One of my favorite all time movies is What Dreams May Come with Annabella Sciorra and Robin Williams. Another love story about how true and great love survives even death. I was very fortunate to see that movie for the first time in a theater. When the paint splashed on the canvas in such vivid intensity, I was completely mesmerized. That was the movie that had to break in each successive higher definition big screen television because the images on it were so vivid. It was a movie I'd seen before the 10+ year relationship, but I owned it and watched it several times with her.
During this same period, our nephew got a new crisp high definition flat screen television, and so I brought the movie over and one night we watched it together, he and I.
If you haven't seen the movie, I apologize because I will spoil it for you here. Basically the moral of the story is that if you really love someone, you'll allow yourself to go crazy with them to show your love to them, and then, ideally, bring them out of the hell that they are in as a result of their craziness.
Watching that, and dealing with my own life falling apart as my partner was afflicted with mental illness herself and seeing that as one Hollywood solution was very hard for me to realize and reconcile. Ultimately, I could not make the sacrifice that Chris, Robin Williams' character, made. But then, our situations were a little different.
Recently a tryst, for lack of a better word, has ended and I am grieving, yet again. It was much more complicated than that, and time will only tell if SHE was the one, but for the purposes of this post, it is all you need to know. I commiserate lately with another friend also grieving a relationship (boy, aren't we a lot of fun?).

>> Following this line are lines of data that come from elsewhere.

(** C8 as stated fails: called with an invalid Date as [start], the call
    throws a RangeError at [start.toISOString()] and issues no request. *)
Lemma C8_invalid_date_counterexample :
  let run :=
    graccQuery (P := Example.platform)
      (Example.answers (Example.ok_response Example.two_buckets))
      Example.invalid_date Example.day_end "1h" None in
  render (P := Example.platform) Example.invalid_date = Throw RangeError /\
  requests (trace run) = [] /\
  run = ([], Throw RangeError).
Proof.
  repeat split.
Qed.

(** C9, on the code. When the response is not OK, no file write is
    started. The error is logged, and then the body of the response is
    parsed to be logged too: when it parses the call returns [null], and
    when it does not the call rejects with the error of [res.json()]
    instead of returning [null]. *)
Theorem C9_failure_path {P : Platform}
    (fetch : string -> RequestInit -> completion Response)
    (start end_ : instant) (interval : string) (offset : option float)
    (init : RequestInit) (res : Response) :
  let run := graccQuery fetch start end_ interval offset in
  request start end_ interval offset = Some init ->
  fetch search_url init = Normal res ->
  ok res = false ->
  writes (trace run) = [] /\
  (forall failure, json res = Normal failure ->
     run = ([ Fetch search_url init;
              ConsoleError "GRACC query failed";
              ConsoleLog failure ],
            Normal VNull)) /\
  (forall e, json res = Throw e ->
     run = ([ Fetch search_url init; ConsoleError "GRACC query failed" ],
            Throw e)).
Proof.
  intros run Hinit Hres Hok. subst run.
  rewrite (graccQuery_failed _ _ _ _ _ Hinit Hres Hok).
  destruct (json res) as [failure|e]; repeat split;
    intros x Hx; try discriminate Hx; injection Hx as <-; reflexivity.
Qed.

(** A 502 with an HTML page as its body: nothing is written, and the call
    rejects with a SyntaxError. *)
Lemma C9_failure_path_witness :
  let run :=
    graccQuery (P := Example.platform) (Example.answers Example.bad_gateway)
      Example.day_start Example.day_end "1h" None in
  ok Example.bad_gateway = false /\
  writes (trace run) = [] /\
  errors (trace run) = [ "GRACC query failed" ] /\
  outcome run = Throw SyntaxError /\
  outcome run <> Normal VNull.
Proof.
  destruct (@C9_failure_path Example.platform
              (Example.answers Example.bad_gateway)
              Example.day_start Example.day_end "1h" None _ _
              eq_refl eq_refl eq_refl)
    as (Hwrites & _ & Hrejects).
  split; [reflexivity |]. split; [exact Hwrites |].
  rewrite (Hrejects _ eq_refl).
  split; [reflexivity |]. split; [reflexivity | discriminate].
Defined.

(** C10, amended. The returned result depends on the body of an OK
    response only through [took] and [aggregations.EndTime.buckets]: two
    calls, with any arguments, whose OK responses agree on these two parts
    return the same result whenever both return one, whatever else the
    bodies hold, the hits in particular; both do when the bodies have the
    shape [Root]. The hits decide whether a call returns at all, as
    [totalJobs] is computed from them before the result is built: when one
    call returns, the other returns the same result or is stopped by its
    hits, after the write of "responseOut.json" and before that of
    "dataOut.json"; it is stopped with a TypeError when [hits.hits] is not
    an array or holds an element without [_source]. Other than that the
    hits reach [console.log(totalJobs)] and, with the rest of the raw body,
    "responseOut.json". *)
Theorem C10_result_ignores_hits {P : Platform}
    (fetch1 fetch2 : string -> RequestInit -> completion Response)
    (start1 end1 start2 end2 : instant) (interval1 interval2 : string)
    (offset1 offset2 : option float)
    (init1 init2 : RequestInit) (res1 res2 : Response)
    (body1 body2 : value) :
  let run1 := graccQuery fetch1 start1 end1 interval1 offset1 in
  let run2 := graccQuery fetch2 start2 end2 interval2 offset2 in
  request start1 end1 interval1 offset1 = Some init1 ->
  fetch1 search_url init1 = Normal res1 ->
  ok res1 = true ->
  json res1 = Normal body1 ->
  request start2 end2 interval2 offset2 = Some init2 ->
  fetch2 search_url init2 = Normal res2 ->
  ok res2 = true ->
  json res2 = Normal body2 ->
  field body1 "took" = field body2 "took" ->
  path body1 [ Key "aggregations"; Key "EndTime"; Key "buckets" ] =
  path body2 [ Key "aggregations"; Key "EndTime"; Key "buckets" ] ->
  (forall result1 result2,
     outcome run1 = Normal result1 -> outcome run2 = Normal result2 ->
     result1 = result2) /\
  (forall r1 r2,
     as_Root body1 = Some r1 -> as_Root body2 = Some r2 ->
     exists result : AnalysisResult,
       let data := JSON_stringify (AnalysisResult_object result) (Some 2) in
       run1 =
         ([ Fetch search_url init1;
            WriteFile "responseOut.json" (JSON_stringify body1 None)
              "failed to write to response body output file";
            ConsoleLog (VNum (total_CoreHours (hits_hits r1)));
            WriteFile "dataOut.json" data
              "failed to write to data output file" ],
          Normal (AnalysisResult_object result)) /\
       run2 =
         ([ Fetch search_url init2;
            WriteFile "responseOut.json" (JSON_stringify body2 None)
              "failed to write to response body output file";
            ConsoleLog (VNum (total_CoreHours (hits_hits r2)));
            WriteFile "dataOut.json" data
              "failed to write to data output file" ],
          Normal (AnalysisResult_object result))) /\
  (forall result, outcome run1 = Normal result ->
     outcome run2 = Normal result \/
     (total_hits_CoreHours body2 = Throw TypeError /\
      run2 =
        ([ Fetch search_url init2;
           WriteFile "responseOut.json" (JSON_stringify body2 None)
             "failed to write to response body output file" ],
         Throw TypeError))) /\
  (body_hits body2 = None \/
   (exists hs, body_hits body2 = Some hs /\
               Exists (fun h => field h "_source" = None) hs) ->
   outcome run2 = Throw TypeError /\
   writes (trace run2) =
     [ ("responseOut.json", JSON_stringify body2 None) ]).
Proof.
  intros run1 run2 Hinit1 Hres1 Hok1 Hbody1 Hinit2 Hres2 Hok2 Hbody2
    Htook Hbuckets.
  subst run1 run2.
  assert (Hcraft : craft_result body1 = craft_result body2)
    by (apply craft_result_agree; assumption).
  split; [| split; [| split]].
  - intros result1 result2 H1 H2.
    destruct (graccQuery_returns _ _ _ _ _ Hinit1 Hres1 Hok1 H1)
      as (b1 & t1 & Hb1 & _ & Hc1 & _).
    destruct (graccQuery_returns _ _ _ _ _ Hinit2 Hres2 Hok2 H2)
      as (b2 & t2 & Hb2 & _ & Hc2 & _).
    assert (b1 = body1) by congruence.
    assert (b2 = body2) by congruence.
    subst b1 b2. congruence.
  - intros r1 r2 Hr1 Hr2.
    rewrite (craft_result_typed _ Hr1), (craft_result_typed _ Hr2) in Hcraft.
    assert (Hsame : AnalysisResult_object (analyse r1) =
                    AnalysisResult_object (analyse r2)) by congruence.
    rewrite (graccQuery_typed _ _ _ _ _ Hinit1 Hres1 Hok1 Hbody1 Hr1).
    rewrite (graccQuery_typed _ _ _ _ _ Hinit2 Hres2 Hok2 Hbody2 Hr2).
    exists (analyse r1). simpl. rewrite <- Hsame. split; reflexivity.
  - intros result H1.
    destruct (graccQuery_returns _ _ _ _ _ Hinit1 Hres1 Hok1 H1)
      as (b1 & t1 & Hb1 & _ & Hc1 & _).
    assert (b1 = body1) by congruence. subst b1.
    rewrite Hcraft in Hc1.
    rewrite (graccQuery_succeeded _ _ _ _ _ Hinit2 Hres2 Hok2).
    rewrite Hbody2. simpl.
    destruct (total_hits_CoreHours body2) as [t2|e] eqn:Htotal.
    + left. rewrite Hc1. reflexivity.
    + right. apply total_hits_CoreHours_throws in Htotal. subst e.
      split; reflexivity.
  - intros Hhits.
    assert (Htotal : total_hits_CoreHours body2 = Throw TypeError).
    { destruct Hhits as [Hnone | (hs & Hhs & Hbad)].
      - apply total_hits_CoreHours_missing. exact Hnone.
      - rewrite (total_hits_CoreHours_reads _ Hhs).
        apply reduce_from_no_source. exact Hbad. }
    rewrite (graccQuery_succeeded _ _ _ _ _ Hinit2 Hres2 Hok2).
    rewrite Hbody2. simpl. rewrite Htotal. split; reflexivity.
Qed.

And at some point in our daily conversation - which usually takes place over e-mail - I'll write my friend and tell her: "P.S. I miss her"
When I was younger, I was wiser. I knew, then, that I would simply have a series of monogamous relationships. I am a child of divorce, so despite my love of romantic movies, I have some cynical leanings as well. Wait until I fall again, though, and see which win out. I get all foolish and silly and wonder if she is the one. Forgetting, that I will have a lot of ones.
In the meantime, by the way, in case you might have forgotten, I miss her.